▶ [WORK TASK]: Within the records below, how many lines hold the string "them"? State that number and nothing else.

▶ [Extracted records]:

↓↓↓

(** * chdbdriver: the database/sql driver of chdbsession

    A shallow embedding of [driver/driver.go] (package [chdbdriver]) and of
    the two row cursors it constructs.  Go values are modelled as follows:
    - [int] is a [Z] (the driver never does arithmetic on it);
    - [string] is a [string] of bytes, [[]byte] an [option (list byte)]
      whose [None] is the nil slice;
    - [error] is a record holding the text returned by its [Error()] method;
    - a function returning [(T, error)] returns a [result T];
    - [map[string]string] is a [gmap string string].

    Functions of other packages ([strings], [strconv], [ipc], [parquet],
    [sqlbuilder], the engine itself) are variables of the sections that use
    them, except [strconv.Atoi], which is written out. *)

From Stdlib Require Import ZArith Lia Ascii String.
From stdpp Require Import gmap strings list.

Local Open Scope string_scope.
Local Open Scope Z_scope.

(** ** Go preliminaries *)

Record error := Errorf { Error : string }.

Inductive result (A : Type) : Type :=
| Ok (a : A)
| Err (e : error).
Arguments Ok {A} a.
Arguments Err {A} e.

Definition is_ok {A} (r : result A) : bool :=
  match r with Ok _ => true | Err _ => false end.

Definition bytes := list Byte.byte.

(** A [driver.Value] as the cursors produce it: a scalar or a string of
    bytes. *)
Inductive Value :=
| VNull
| VInt (z : Z)
| VString (s : string).

Definition row := list Value.

(** [run step n s] performs [n] successive calls of a method [step] on the
    receiver [s] and collects what they return. *)
Fixpoint run {S R} (step : S -> R * S) (n : nat) (s : S) : list R * S :=
  match n with
  | O => ([], s)
  | Datatypes.S n' =>
      let (r, s') := step s in
      let (rs, s'') := run step n' s' in
      (r :: rs, s'')
  end.

(** ** [strconv.Atoi] *)

Module strconv.

(** [strconv.IntSize] of the 64-bit targets the engine library supports. *)
Definition intSize : Z := 64.
Definition maxInt : Z := 2 ^ (intSize - 1) - 1.
Definition minInt : Z := - 2 ^ (intSize - 1).

Definition digit (a : ascii) : option Z :=
  let n := Z.of_nat (nat_of_ascii a) in
  if (48 <=? n) && (n <=? 57) then Some (n - 48) else None.

Fixpoint digits (acc : Z) (s : string) : option Z :=
  match s with
  | EmptyString => Some acc
  | String a s' =>
      match digit a with
      | Some d => digits (acc * 10 + d) s'
      | None => None
      end
  end.

(** An optional sign, then one or more decimal digits, the value within
    the range of [int]; anything else is an error (syntax or range). *)
Definition Atoi (s : string) : result Z :=
  let bad := Err (Errorf (String.append "strconv.Atoi: parsing " s)) in
  match s with
  | EmptyString => bad
  | String a s' =>
      let neg := Ascii.eqb a "-" in
      let body := if neg || Ascii.eqb a "+" then s' else s in
      match body with
      | EmptyString => bad
      | _ =>
          match digits 0 body with
          | Some n =>
              let v := if neg then - n else n in
              if (minInt <=? v) && (v <=? maxInt) then Ok v else bad
          | None => bad
          end
      end
  end.

End strconv.

(** ** [strings.Split] and [strings.SplitN]

    Written out for a separator of one byte, the only use the driver makes
    of them. *)

Module gostrings.

Fixpoint Contains (s : string) (sep : ascii) : bool :=
  match s with
  | EmptyString => false
  | String a s' => Ascii.eqb a sep || Contains s' sep
  end.

(** [strings.Split s sep]: the substrings between the separators; one
    substring, [s] itself, when there is no separator. *)
Fixpoint Split (s : string) (sep : ascii) : list string :=
  match s with
  | EmptyString => [EmptyString]
  | String a s' =>
      if Ascii.eqb a sep then EmptyString :: Split s' sep
      else
        match Split s' sep with
        | h :: t => String a h :: t
        | [] => [String a EmptyString]
        end
  end.

(** [strings.SplitN s sep 2]: [s] cut at the first separator, or [s] alone
    when there is none. *)
Fixpoint SplitN2 (s : string) (sep : ascii) : list string :=
  match s with
  | EmptyString => [EmptyString]
  | String a s' =>
      if Ascii.eqb a sep then [EmptyString; s']
      else
        match SplitN2 s' sep with
        | h :: t => String a h :: t
        | [] => [String a EmptyString]
        end
  end.

End gostrings.

(** ** Driver types and option keys *)

Definition DriverType := Z.

Definition ARROW : DriverType := 0.
Definition PARQUET : DriverType := 1.
Definition INVALID : DriverType := 2.

Definition sessionOptionKey := "session".
Definition udfPathOptionKey := "udfPath".
Definition driverTypeKey := "driverType".
Definition useUnsafeStringReaderKey := "useUnsafeStringReader".
Definition driverBufferSizeKey := "bufferSize".
Definition defaultBufferSize : Z := 512.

↑↑↑

▶ [RESULT OF THE TASK]: 2